# TASK DETAILS
Transcribe the lines from the start of the data below through the line with "eapply wp_quiet; [apply", word for word and nothing more.

━━━ INFORMATION

(** ** The handlers keep the invariant *)

Lemma feed_definition_source_quiet o n : quiet n (_feed_definition_source_key o) parsed_key key_failure.
Proof. unfold _feed_definition_source_key. quiet_go. Qed.

Lemma feed_definition_target_quiet o n :
  quiet n (_feed_definition_target_key o) parsed_key key_failure.
Proof. unfold _feed_definition_target_key. quiet_go. Qed.

Lemma feed_reference_source_quiet o n : quiet n (_feed_reference_source_key o) parsed_key key_failure.
Proof. unfold _feed_reference_source_key. quiet_go. Qed.

Lemma feed_reference_target_quiet o n : quiet n (_feed_reference_target_key o n) parsed_key key_failure.
Proof. unfold _feed_reference_target_key. quiet_go. Qed.

#[local] Hint Resolve feed_definition_source_quiet feed_definition_target_quiet feed_reference_source_quiet
  feed_reference_target_quiet : canon.

Lemma feed_item_attached o n tk item es s :
  typed_observation o -> wf [] [] es s -> _evidence_key o n ∈ v_evidence_key <$> es -> tk ∈ (cs_nodes s).*1 ->
  wp (feed_item_reference o n (_evidence_key o n) tk item) s (fun _ s' => kept n es s s') key_failure.
Proof.
  intros [Hv _ _] Hwf He Ht. unfold feed_item_reference. apply wp_bind.
  eapply wp_quiet; [apply quiet_parse_text|]. intros p ds Hp Hds. cbv beta in Hp.
  assert (Hwf' : wf [] [] es (add_diagnostics ds s)) by (apply wf_add_diagnostics; [done|by eapply diag_for_valid]).
  assert (Ht' : tk ∈ (cs_nodes (add_diagnostics ds s)).*1) by done.
  destruct (negb _) eqn:Hn.
  - eapply wp_quiet; [by apply quiet_diagnose; [|apply str_nonempty_app_r]|]. intros _ ds' _ Hds'.
    split; [by apply wf_add_diagnostics; [|eapply diag_for_valid]|].
    exists (ds ++ ds'). split; [by rewrite app_assoc|by apply Forall_app].
  - destruct (wf_attach es (add_diagnostics ds s) o (_evidence_key o n)
      (NodeArg item (lit "feed.item") (VStr (_display_name_from_key item)) [] "inferred_from_edge")
      item "references" tk (_feed_reference_edge_metadata (obs_metadata o)) Hwf') as (s' & E & W & _ & D);
      eauto with canon.
    unfold wp. rewrite E. split; [done|]. exists ds. by rewrite D.
Qed.

(** An author's or category's item is looked up outside any [try]. *)
Lemma feed_definition_recorded o n (X : cexn -> Prop) :
  typed_observation o -> (forall e, unicode_failure e -> X e) ->
  (one_of (obs_kind o) ["feed.author"; "feed.category"] = true -> forall e, key_failure e -> X e) ->
  recorded o n X (_canonicalize_feed_definition_observation o n).
Proof.
  intros Ht HX Hk. pose proof Ht as [Hv _ _].
  eapply recorded_with_keys; [done|apply quiet_pair; eauto with canon|].
  intros [sk tk] [Hs Htk]. cbv zeta. cbn [fst snd] in *.
  apply recorded_relate_then; [eauto with canon..|]. intros es s Hwf He _ Kt.
  destruct (_metadata_text (obs_metadata o) "item_key") as [item|] eqn:Eitem; [|by apply kept_nothing].
  destruct (one_of _ _) eqn:Ek; [|by apply kept_nothing].
  pose proof (feed_item_attached o n tk item es s Ht Hwf He Kt) as Hi. specialize (Hk eq_refl).
  unfold wp in *. destruct (feed_item_reference _ _ _ _ _ s) as [[|] ?]; auto.
Qed.

Lemma feed_reference_recorded o n :
  typed_observation o -> recorded o n unicode_failure (_canonicalize_feed_reference_observation o n).
Proof. relation_handler. Qed.
Definition _canonicalize_zsh_command_observation (o : RawObservation) (ordinal : Z) : CM unit :=
  command_name ← _zsh_command_name o;
  if is_none command_name then append_evidence (_zsh_evidence_from_observation o ordinal)
  else
    shell_keys o ordinal
      (source_key ← zsh_script o;
       target_key ← lift_key (tool_key (val_text command_name));
       mret (source_key, target_key))
      (fun '(source_key, target_key) =>
         zsh_edge o ordinal source_key (edge_node target_key "tool" command_name [])
           "command_intent" (_zsh_command_edge_metadata (obs_metadata o) command_name)).

Definition _canonicalize_zsh_source_observation (o : RawObservation) (ordinal : Z) : CM unit :=
  target ← _zsh_source_target_key o;
  match target with
  | None => append_evidence (_zsh_evidence_from_observation o ordinal)
  | Some target_key =>
      shell_keys o ordinal
        (source_key ← zsh_script o; _ ← parse_text target_key; mret source_key)
        (fun source_key =>
           zsh_edge o ordinal source_key (keyed_node target_key [] "inferred_from_edge")
             "includes" (_zsh_source_edge_metadata (obs_metadata o)))
  end.

(** The loop over the function names; each of them appends the evidence of the
    observation again. *)
Fixpoint zsh_autoload_loop (o : RawObservation) (ordinal : Z) (function_names : list pyval) (appended : bool) :
    CM unit :=
  match function_names with
  | [] => if appended then mret tt else append_evidence (_zsh_evidence_from_observation o ordinal)
  | value :: rest =>
      match nonblank_text value with
      | None => zsh_autoload_loop o ordinal rest appended
      | Some function_name =>
          shell_keys o ordinal
            (source_key ← zsh_script o;
             target_key ← lift_key (external_key (lit "zsh.autoload") function_name);
             mret (source_key, target_key))
            (fun '(source_key, target_key) =>
               _ ← zsh_edge o ordinal source_key
                     (zsh_external_node target_key "zsh.autoload" (VStr function_name))
                     "configures" (_zsh_autoload_edge_metadata (obs_metadata o) function_name);
               zsh_autoload_loop o ordinal rest true)
      end
  end.

Definition _canonicalize_zsh_autoload_observation (o : RawObservation) (ordinal : Z) : CM unit :=
  if negb (target_is_static o) then append_evidence (_zsh_evidence_from_observation o ordinal)
  else
    match seq_items (meta_get (obs_metadata o) "function_names") with
    | None => append_evidence (_zsh_evidence_from_observation o ordinal)
    | Some function_names => zsh_autoload_loop o ordinal function_names false
    end.

Definition _canonicalize_zsh_zmodload_observation (o : RawObservation) (ordinal : Z) : CM unit :=
  let module_name := value_or (obs_name o) (_metadata_text (obs_metadata o) "module_name") in
  excluded ← val_in_set module_name ["list"; "[dynamic]"; "[redacted]"; "[unknown]"];
  if is_none module_name || excluded || negb (target_is_static o) then
    append_evidence (_zsh_evidence_from_observation o ordinal)
  else
    shell_keys o ordinal
      (source_key ← zsh_script o;
       target_key ← lift_key (external_key (lit "zsh.module") (val_text module_name));
       mret (source_key, target_key))
      (fun '(source_key, target_key) =>
         zsh_edge o ordinal source_key (zsh_external_node target_key "zsh.module" module_name)
           "uses_zsh_module" (_zsh_module_edge_metadata (obs_metadata o) module_name)).
(* ===== verification/CanonGoContext.v ===== *)
(** Building the Go context: [canonicalization/_go_context.py],
    [_go_context_sources.py], [_go_context_relationships.py] and
    [_go_context_finalize.py]. *)
From S2P Require Import Prelude Utf8 GraphKeys GoSourceKeys PyVal Json PyRepr Observations CanonCore CanonState.
From S2P Require Import CanonShared CanonShell CanonGoModel.
Open Scope Z_scope.

Section GoContext.
Context {U : Unicode}.

Definition text_value (key : string) (value : pystr) : pystr * pyval := (lit key, VStr value).
(** [bool(metadata.get(key))] *)
Definition meta_true (o : RawObservation) (key : string) : bool := truthy (meta_get (obs_metadata o) key).

(** The name of an observation, as text. *)
Definition name_text (o : RawObservation) : pystr := val_text (obs_name o).

(** What identifies a declaration: key, kind of the node and display name. *)
Definition declaration_identity (o : RawObservation) (package : GoPackageIdentity) :
    cres (pystr * string * pystr) :=
  let key := gp_canonical_key package in
  let name := name_text o in
  let named (r : kres pystr) (kind : string) :=
    match key_res r with Ok k => Ok (k, kind, name) | Err e => Err e end in
  if is_none (obs_name o) then Err (CGraphKeyError (lit "Go declaration name is required"))
  else if kind_is o "go.type" then named (go_source_type_key key name) "go.source_type"%string
  else if kind_is o "go.type_alias" then named (go_source_type_key key name) "go.source_type_alias"%string
  else if kind_is o "go.function" then named (go_source_function_key key name) "go.source_function"%string
  else if kind_is o "go.method" then
    match plain_text (meta_get (obs_metadata o) "receiver_base") with
    | None => Err (CGraphKeyError (lit "Go method receiver base is required"))
    | Some receiver =>
        match key_res (go_source_method_key key receiver name) with
        | Ok k => Ok (k, "go.source_method"%string, receiver ++ lit "." ++ name)
        | Err e => Err e
        end
    end
  else if kind_is o "go.const" then named (go_source_const_key key name) "go.source_const"%string
  else if kind_is o "go.var" then named (go_source_var_key key name) "go.source_var"%string
  else Err (CGraphKeyError (lit "unsupported Go declaration kind")).

Section Builder.
(** The Go observations, the repository scope and why it is refused. *)
Variable observations : list RawObservation.
Variable repository_scope : option pystr.
Variable repository_scope_error : option pystr.

(** [self.observation_by_source_id[source_id]]: the last one *)
Definition observation_by_source_id (source_id : pystr) : GM RawObservation :=
  match list_find (fun o => obs_source_id o = source_id) (reverse observations) with
  | Some (_, o) => mret o
  | None => graise CKeyError
  end.

(** [next(item for item in self.observations if ...)] *)
Definition first_observation (p : RawObservation -> bool) : GM RawObservation :=
  match list_find (fun o => p o = true) observations with
  | Some (_, o) => mret o
  | None => graise CValueError
  end.

(** ** Errors of the input *)

Definition _collect_repository_scope_error : GM unit :=
  match repository_scope_error, observations with
  | Some error, first :: _ =>
      _ ← go_each observations (fun o => invalidate_source (obs_source_id o));
      _ ← add_collision;
      _error first "go_repository_scope_invalid" error
  | _, _ => mret tt
  end.

(** [Counter(item.source_id ...)], in the order of the source ids *)
Definition source_id_counts : list (pystr * Z) :=
  sort_items (foldl (fun d o => dict_set (obs_source_id o) (default 0 (dict_get (obs_source_id o) d) + 1) d)
                [] observations).

Definition _collect_input_path_errors : GM unit :=
  _ ← go_each source_id_counts (fun '(source_id, count) =>
        if count <=? 1 then mret tt
        else
          _ ← invalidate_source source_id;
          item ← first_observation (fun o => bool_decide (obs_source_id o = source_id));
          _ ← add_collision;
          _error item "go_duplicate_source_id" (lit "Go evidence source identifier is not unique"));
  go_each observations (fun o =>
    if is_repository_relative_path (obs_path o) then mret tt
    else
      _ ← invalidate_source (obs_source_id o);
      _identity_error o (lit "Go evidence path must be repository-relative")).

(** ** Modules *)

Definition _add_module_claims (o : RawObservation) (identity : GoModuleIdentity) (scope : pystr) : GM unit :=
  let name := obs_name o in
  _ ← _add_node_input (gm_semantic_key identity) "go.module" name
        [text_value "identity_format" (lit "go-v1"); (lit "module_path", name);
         (lit "declaration_observed", VBool true)] o true;
  _ ← _add_node_input (gm_source_key identity) "go.source_module" name
        [text_value "identity_format" (lit "go-source-v2"); text_value "repository_scope" scope;
         text_value "repository_relative_module_root" (gm_root identity); (lit "module_path", name);
         text_value "semantic_module_key" (gm_semantic_key identity);
         (lit "declaration_observed", VBool true)] o true;
  path_key ← go_lift (key_res (file_key (PathStr (obs_path o))));
  _ ← _add_edge o path_key "declares" (gm_source_key identity) []
        [text_value "resolution" (lit "exact"); text_value "declaration_kind" (lit "go.source_module")];
  _add_edge o (gm_source_key identity) "instance_of" (gm_semantic_key identity) []
    [text_value "resolution" (lit "exact")].

(** The module paths and source keys seen at each root. *)
Definition module_roots : Type := (list (pystr * list pystr) * list (pystr * list pystr))%type.

Definition collect_module (scope : pystr) (acc : module_roots) (o : RawObservation) : GM module_roots :=
  invalid ← source_invalid o;
  if negb (kind_is o "go.module") || negb (truthy (obs_name o)) || invalid then mret acc
  else
    let root := parent (obs_path o) in
    let name := name_text o in
    keys ← go_try (semantic_key ← key_res (go_module_key name);
                   source_key ← key_res (go_source_module_key scope root name);
                   Ok (semantic_key, source_key));
    match keys with
    | inr message => _ ← _identity_error o message; mret acc
    | inl (semantic_key, source_key) =>
        let identity := {| gm_root := root; gm_module_path := name; gm_semantic_key := semantic_key;
                           gm_source_key := source_key; gm_repository_scope := scope |} in
        _ ← record_module identity;
        _ ← _add_module_claims o identity scope;
        mret (dict_add root name acc.1, dict_add root source_key acc.2)
    end.

Definition _collect_modules : GM unit :=
  match repository_scope with
  | None => mret tt
  | Some scope =>
      '(module_paths_by_root, source_keys_by_root) ← go_fold observations (([], []) : module_roots) (collect_module scope);
      go_each (sort_items module_paths_by_root) (fun '(root, module_paths) =>
        if Z.of_nat (length module_paths) <=? 1 then mret tt
        else
          _ ← reject_module_root root;
          _ ← invalidate_keys (default [] (dict_get root source_keys_by_root));
          item ← first_observation (fun o => kind_is o "go.module" && bool_decide (parent (obs_path o) = root));
          _collision item (lit "one repository root declares multiple Go module identities"))
  end.

(** ** Packages *)

Definition _package_import_path (module : option GoModuleIdentity) (relative : pystr) : option pystr :=
  match module with
  | None => None
  | Some m => Some (if bool_decide (relative = lit ".") then gm_module_path m
                    else gm_module_path m ++ [SLASH] ++ relative)
  end.

Definition _add_package_claims (o : RawObservation) (identity : GoPackageIdentity) (relative scope : pystr) :
    GM unit :=
  let key := gp_canonical_key identity in
  _ ← _add_node_input key "go.source_package" (obs_name o)
        [text_value "identity_format" (lit "go-source-v2"); text_value "repository_scope" scope;
         text_value "repository_relative_directory" (gp_directory identity);
         (lit "module_relative_directory",
          match gp_source_module_key identity with Some _ => VStr relative | None => VNone end);
         (lit "import_path", opt_str (gp_import_path identity)); (lit "package_name", obs_name o);
         text_value "identity_source" (gp_identity_source identity);
         (lit "module_path", opt_str (gp_module_path identity));
         (lit "external_test_package", VBool (gp_external_test_package identity));
         (lit "vendor", VBool (gp_vendor identity))] o true;
  path_key ← go_lift (key_res (file_key (PathStr (obs_path o))));
  _ ← _add_edge o path_key "declares" key []
        [text_value "resolution" (lit "exact"); text_value "declaration_kind" (lit "go.source_package")];
  match gp_source_module_key identity with
  | Some source_module_key =>
      _add_edge o source_module_key "contains" key [] [text_value "resolution" (lit "exact")]
  | None => mret tt
  end.

Definition package_identity (o : RawObservation) (module : option GoModuleIdentity)
    (directory relative key scope : pystr) : GoPackageIdentity :=
  {| gp_directory := directory; gp_import_path := _package_import_path module relative;
     gp_package_name := name_text o; gp_canonical_key := key;
     gp_source_module_key := gm_source_key <$> module; gp_semantic_module_key := gm_semantic_key <$> module;
     gp_module_path := gm_module_path <$> module; gp_module_root := gm_root <$> module;
     gp_repository_scope := scope;
     gp_identity_source := lit (match module with Some _ => "module" | None => "repository_relative" end);
     gp_external_test_package := meta_true o "external_test_package"; gp_vendor := meta_true o "vendor" |}.

(** The first vendored package of a directory is reported. *)
Definition defer_vendor_package (o : RawObservation) (directory : pystr) : GM unit :=
  first_in_directory ←
    gget (fun s => negb (bool_decide (directory ∈ gi_deferred_vendor_directories (gb_identities s))));
  _ ← defer_vendor_directory directory;
  if (first_in_directory : bool) then
    _warning o "go_vendor_package_identity_deferred"
      (lit "vendored Go package identity is deferred pending a dedicated design phase")
  else mret tt.

(** The module of a directory, and whether its root was refused. *)
Definition module_and_validity (directory : pystr) (s : go_builder) : option GoModuleIdentity * bool :=
  let module := _module_for_directory (gb_identities s) directory in
  (module, match module with
           | Some m => bool_decide (gm_root m ∈ gi_invalid_module_roots (gb_identities s))
           | None => false
           end).

Definition collect_package (scope : pystr) (directories_by_key : list (pystr * list pystr)) (o : RawObservation) :
    GM (list (pystr * list pystr)) :=
  invalid ← source_invalid o;
  if negb (kind_is o "go.package") || negb (truthy (obs_name o)) || invalid then mret directories_by_key
  else
    let directory := parent (obs_path o) in
    if is_vendor_path (obs_path o) || meta_true o "vendor" then
      _ ← defer_vendor_package o directory; mret directories_by_key
    else
      '(module, refused) ← gget (module_and_validity directory);
      if (refused : bool) then mret directories_by_key
      else
        let relative := match module with
                        | None => directory
                        | Some m => CanonGoModel.relative_directory directory (gm_root m)
                        end in
        key ← go_try (key_res match module with
                              | Some m => go_source_package_key (gm_source_key m) relative (name_text o)
                              | None => go_source_package_fallback_key scope directory (name_text o)
                              end);
        match key with
        | inr message => _ ← _identity_error o message; mret directories_by_key
        | inl key =>
            let identity := package_identity o module directory relative key scope in
            _ ← record_package o identity;
            _ ← _add_package_claims o identity relative scope;
            mret (dict_add key directory directories_by_key)
        end.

━━━━━━

# RESPONSE AREA
(** ** The handlers keep the invariant *)

Lemma feed_definition_source_quiet o n : quiet n (_feed_definition_source_key o) parsed_key key_failure.
Proof. unfold _feed_definition_source_key. quiet_go. Qed.

Lemma feed_definition_target_quiet o n :
  quiet n (_feed_definition_target_key o) parsed_key key_failure.
Proof. unfold _feed_definition_target_key. quiet_go. Qed.

Lemma feed_reference_source_quiet o n : quiet n (_feed_reference_source_key o) parsed_key key_failure.
Proof. unfold _feed_reference_source_key. quiet_go. Qed.

Lemma feed_reference_target_quiet o n : quiet n (_feed_reference_target_key o n) parsed_key key_failure.
Proof. unfold _feed_reference_target_key. quiet_go. Qed.

#[local] Hint Resolve feed_definition_source_quiet feed_definition_target_quiet feed_reference_source_quiet
  feed_reference_target_quiet : canon.

Lemma feed_item_attached o n tk item es s :
  typed_observation o -> wf [] [] es s -> _evidence_key o n ∈ v_evidence_key <$> es -> tk ∈ (cs_nodes s).*1 ->
  wp (feed_item_reference o n (_evidence_key o n) tk item) s (fun _ s' => kept n es s s') key_failure.
Proof.
  intros [Hv _ _] Hwf He Ht. unfold feed_item_reference. apply wp_bind.
  eapply wp_quiet; [apply quiet_parse_text|]. intros p ds Hp Hds. cbv beta in Hp.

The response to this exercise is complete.